____ Supplied entries
Lemma set2_ne {A} (x : Z → Z → A) g b g' b' v : (g', b') ≠ (g, b) → set2 x g b v g' b' = x g' b'.
Proof.
  intros Hne. unfold set2. destruct (Z.eqb_spec g' g), (Z.eqb_spec b' b); try done. congruence.
Qed.

(** Rounding down to a power of two, and the offset in the block. *)
Lemma clr_low x n : 0 ≤ n → clr x (2 ^ n - 1) = x - x mod 2 ^ n.
Proof.
  intros Hn. unfold clr. rewrite <- Z.ldiff_land. replace (2 ^ n - 1) with (Z.ones n) by (rewrite Z.ones_equiv; lia).
  rewrite Z.ldiff_ones_r, Z.shiftl_mul_pow2, Z.shiftr_div_pow2 by done.
  pose proof (Z.div_mod x (2 ^ n)). lia.
Qed.

Lemma land_low x n : 0 ≤ n → Z.land x (2 ^ n - 1) = x mod 2 ^ n.
Proof.
  intros Hn. replace (2 ^ n - 1) with (Z.ones n) by (rewrite Z.ones_equiv; lia). by apply Z.land_ones.
Qed.

(** The bytes after a page program: the bits that are zero in the source are
    cleared, from the start offset round the page. *)
Lemma program_spec m base off src len a :
  base mod 256 = 0 → 0 ≤ base → base + 256 ≤ BL808_SF_CTRL_FLASH_SIZE → 0 ≤ off < 256 → 0 ≤ len ≤ 256 →
  foldl (λ m i,
    let dest := base + Z.land (off + i) (FLASH_PAGE_SIZE - 1) in
    if dest <? BL808_SF_CTRL_FLASH_SIZE then mem_store m dest (Z.land (m dest) (src !% i)) else m)
    m (seqZ 0 len) a =
  if decide (base ≤ a < base + 256 ∧ (a - base - off) mod 256 < len)
  then Z.land (m a) (src !% ((a - base - off) mod 256)) else m a.
Proof.
  intros Hb Hb0 Hend Ho. change (FLASH_PAGE_SIZE - 1) with (2 ^ 8 - 1). revert a.
  assert (∀ n : nat, Z.of_nat n ≤ 256 → ∀ a, foldl (λ m i,
    let dest := base + Z.land (off + i) (2 ^ 8 - 1) in
    if dest <? BL808_SF_CTRL_FLASH_SIZE then mem_store m dest (Z.land (m dest) (src !% i)) else m)
    m (seqZ 0 (Z.of_nat n)) a =
    if decide (base ≤ a < base + 256 ∧ (a - base - off) mod 256 < Z.of_nat n)
    then Z.land (m a) (src !% ((a - base - off) mod 256)) else m a) as Hn.
  2:{ intros a Hl. rewrite <- (Z2Nat.id len) by lia. apply Hn. lia. }
  induction n as [|n IH]; intros Hn a.
  { destruct (decide _) as [[_ Hd]|]; [|done]. pose proof (Z.mod_pos_bound (a - base - off) 256). lia. }
  rewrite Nat2Z.inj_succ, <- Z.add_1_r, seqZ_app, foldl_app by lia.
  replace (seqZ (0 + Z.of_nat n) 1) with [Z.of_nat n] by done. cbn [foldl]. cbv zeta in IH |- *.
  rewrite land_low by lia. change (2 ^ 8) with 256 in IH |- *.
  pose proof (Z.mod_pos_bound (off + Z.of_nat n) 256 ltac:(lia)) as Hd.
  rewrite (proj2 (Z.ltb_lt _ _)) by lia. unfold mem_store at 1.
  set (dest := base + (off + Z.of_nat n) mod 256) in *.
  assert ((dest - base - off) mod 256 = Z.of_nat n) as Hdest.
  { subst dest. replace (base + (off + Z.of_nat n) mod 256 - base - off)
      with ((off + Z.of_nat n) mod 256 - off) by lia.
    rewrite Zminus_mod_idemp_l. replace (off + Z.of_nat n - off) with (Z.of_nat n) by lia.
    apply Z.mod_small. lia. }
  destruct (Z.eqb_spec a dest) as [->|Hne].
  - rewrite (IH ltac:(lia) dest), Hdest, decide_False, decide_True by lia. done.
  - rewrite (IH ltac:(lia) a). destruct (decide (base ≤ a < base + 256 ∧ _)) as [[H1 H2]|H1].
    + by rewrite decide_True by lia.
    + rewrite decide_False; [done|]. intros [H2 H3]. apply H1. split; [done|].
      enough ((a - base - off) mod 256 ≠ Z.of_nat n) by lia. intros Heq. apply Hne. subst dest.
      clear - Heq Hb H2 Ho Hn. Z.div_mod_to_equations. lia.
Qed.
________
◆ **Your task**:
Out of the entries above, write out only the lines between the line holding "m (seqZ 0 (Z.of_nat" and the line holding "intros a Hl.", inclusive, each exactly as given.

◆ **Exercise result**:
    m (seqZ 0 (Z.of_nat n)) a =
    if decide (base ≤ a < base + 256 ∧ (a - base - off) mod 256 < Z.of_nat n)
    then Z.land (m a) (src !% ((a - base - off) mod 256)) else m a) as Hn.
  2:{ intros a Hl. rewrite <- (Z2Nat.id len) by lia. apply Hn. lia. }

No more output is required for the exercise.